October 2012: Montana Refining Company, Inc., a refinery owned and operated in Great Falls, Montana. The crude oil throughput capacity is approximately 9.800 per day. The deal closed on October 1st for a $201 million cost.
Products and Sample Uses
Naphthenic Oils: lubrication, transmission fluids, hydraulic fluids, compressors, electrical transformers, gears, greases, tanning, metalworking, printing inks, refrigeration
Paraffinic Oils: engine oils, adhesives, agricultural sprays, automatic transmissions, compressors, drilling fluids, gears, grease, heavy duty lubrication, passenger car motor oils, rubber and textile productions
Hydrocarbon Gels: aromatherapy, body lotion, cleaning products, candles, crop protection, degreasers, diapers, lip balm, paints and coatings, paper, pharmaceuticals, polishes
Petrolatum: animal feed supplements, polishing compounds, carbon papers, fruit and vegetable coatings, creams, lotions, dental adhesives, food packaging, general purpose lubricants, hair products, lip balms, cosmetics, ointments, petroleum jelly, PVC, rubber
Specialty Aliphatic Solvents: asphalt, automotive, camping fuel, cleansing agents, degreasers, drilling fluids, furniture polish, heat transfer fluids, thinners, minimg extraction solvents, paints and coatings, printing ink, water treatment, waterless hand sanitizers
Specialty Oils: adhesives, athletic shoes, belts, cable filler, clear tape, caulking compounds, foams, hoses, refrigeration, textiles, thermoplastics, tires, weather stripping
Waxes: adhesives, candles, crayons, floor care, paint strippers, polishes, printing inks, PVC production, ski wax, skin and hair care, textile production, waterproofing
White Oils: adhesives, bath and baby oils, bakery pan oils, creams and lotions, food grade lubricants, food packaging, gelatin capsule lubricants, hair products, household cleaners, laxatives, cosmetics, suntan oils, topical ointments
For its quarter ended March 31, 2012, Calumet reported initial results from its Superior, Hercules and TruSouth acquisitions which resulted in a significant jump in year over comparisons.
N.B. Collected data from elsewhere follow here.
Lemma first_original_does f q ids : forall w,
  w_sound w -> f ∈ stages -> optimal f w -> (forall c, c ∈ ids -> c ∈ dom f /\ held (txn_of w) c) ->
  exists r, does w (first_original h f q ids) r (fun _ => True) /\
    (r ≠ zero_oid -> r ∈ ids /\ filtered f r = q /\ passes f q r = false) /\
    (r = zero_oid -> forall c, c ∈ ids -> filtered f c = q -> passes f q c = true).
Proof.
  induction ids as [|c ids IH]; intros w Hs Hf Ho Hids.
  { exists zero_oid. split; [by apply does_ret|]. split; [done|]. by intros _ c Hn%not_elem_of_nil. }
  destruct (Hids c) as [Hc Hd]; [left|].
  assert (forall w', w_sound w' -> w_grows w w' -> (filtered f c = q -> passes f q c = true) ->
    exists r, does w' (first_original h f q ids) r (fun _ => True) /\
    (r ≠ zero_oid -> r ∈ c :: ids /\ filtered f r = q /\ passes f q r = false) /\
    (r = zero_oid -> forall d, d ∈ c :: ids -> filtered f d = q -> passes f q d = true)) as Hrest.
  { intros w' Hs' Hg' Hskip. destruct (IH w') as (r & Hr & Hsome & Hnone); [done|done|by apply (optimal_grows f w w')| |].
    - intros d Hin. destruct (Hids d) as [? ?]; [by right|]. split; [done|]. by apply (held_grows w w').
    - exists r. split; [done|]. split; [intros Hz; destruct (Hsome Hz); split; [by right|done]|].
      intros Hz d [->|Hin]%elem_of_cons; [done|by apply Hnone]. }
  destruct (apply_to_commit_does w f c Hs Hf Hc Hd Ho) as (w1 & E1 & Hs1 & Hg1 & _).
  assert (held (txn_of w1) c) as Hd1 by (by apply (held_grows w w1)). cbn [first_original].
  destruct (decide (q = filtered f c)) as [Eq|Hne].
  2:{ destruct (Hrest w1 Hs1 Hg1) as (r & Hr & Hrest'); [congruence|]. exists r. split; [|done].
      eapply does_step; [done|done|]. by rewrite decide_False. }
  assert (passes f q c = false -> (c ≠ zero_oid -> c ∈ c :: ids /\ filtered f c = q /\ passes f q c = false) /\
    (c = zero_oid -> forall d, d ∈ c :: ids -> filtered f d = q -> passes f q d = true)) as Hhere.
  { intros Hp. split; [intros _; split; [left|done]|]. intros ->. by apply held_not_zero in Hd. }
  assert (forall r (k : list oid -> wm oid), does w1 (k (parents c)) r (fun _ => True) ->
    does w1 (if decide (q = filtered f c) then ps ← on_tx (Apply.read_parent_ids c); k ps
             else first_original h f q ids) r (fun _ => True)) as Hread.
  { intros r k Hk. rewrite decide_True by done.
    eapply look_bind; [by apply parent_ids_looks|]. by intros w0 _ _ ->. }
  assert (passes f q c = match parents c with [p] => bool_decide (filtered f p = q) | _ => false end) as Epass by done.
  destruct (parents c) as [|p [|p2 ps]] eqn:Epar.
  - exists c. split; [|by apply Hhere]. eapply does_step; [done|done|]. by apply Hread, does_ret.
  - assert (p ∈ parents c) as Hp by (rewrite Epar; left).
    destruct (apply_to_commit_does w1 f p Hs1 Hf) as (w2 & E2 & Hs2 & Hg2 & _).
    { by apply (stage_parent known find0 V rank tree_of stages dom Hrepo f c). }
    { by apply (parent_held known find0 V rank tree_of stages dom w1 c). }
    { by apply (optimal_grows f w w1). }
    assert (w_grows w w2) as Hg12 by (by transitivity w1).
    destruct (decide (filtered f p = q)) as [Ep|Hn].
    + destruct (Hrest w2 Hs2 Hg12) as (r & Hr & Hrest'); [by rewrite Epass, bool_decide_true|]. exists r.
      split; [|done]. eapply does_step; [done|done|]. apply Hread. eapply does_step; [done|done|].
      by rewrite decide_True.
    + exists c. split; [|apply Hhere; by rewrite Epass, bool_decide_false]. eapply does_step; [done|done|]. apply Hread.
      eapply does_step; [done|done|]. rewrite decide_False by done. by apply does_ret.
  - exists c. split; [|by apply Hhere]. eapply does_step; [done|done|]. by apply Hread, does_ret.
Qed.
Per the below 2nd quarter 2012, the gross profit margins have expanded:
Because of acquisition related expenses (additional employee compensation, higher incentive compensation and higher professional fees), the 1st quarter SG&A increased 72% to $18.1 million and transportation expenses were 19% higher at $27.5 million. Operating income jumped 208% to $35 million from $11.4 million in Q1 2011.
Calumet's major balance sheet items are shown in the table below. On the assets' side, these include accounts receivable, inventories and property and equipment net of depreciation and amortization. On liabilities, prominent items are accounts payable and long term debt. Long term debt was up quarter 13% in year over year comparisons. Long term debt is slightly larger than Total Partners' Capital which isn't necessarily a good long term trend but understandable given the company's recent acquisitions. Calumet plans to reduce long term debt to about 50% of Partners' Capital. However, it does generate sufficient cash flow to comfortably pay its interest each quarter.
In the past 6 months, I bought Calumet units in the low $20 range. I sold the units as the price experienced significant capital gains. I remain on the sideline looking for a pullback in the unit price. The units have pulled back slightly from recent highs. The name has a distinct partnership business model with strong current gross profit margins. I'll wait for an attractive entry price in the mid $20 price range.
A 50% unit price is a strong move. I believe waiting for a pullback is prudent.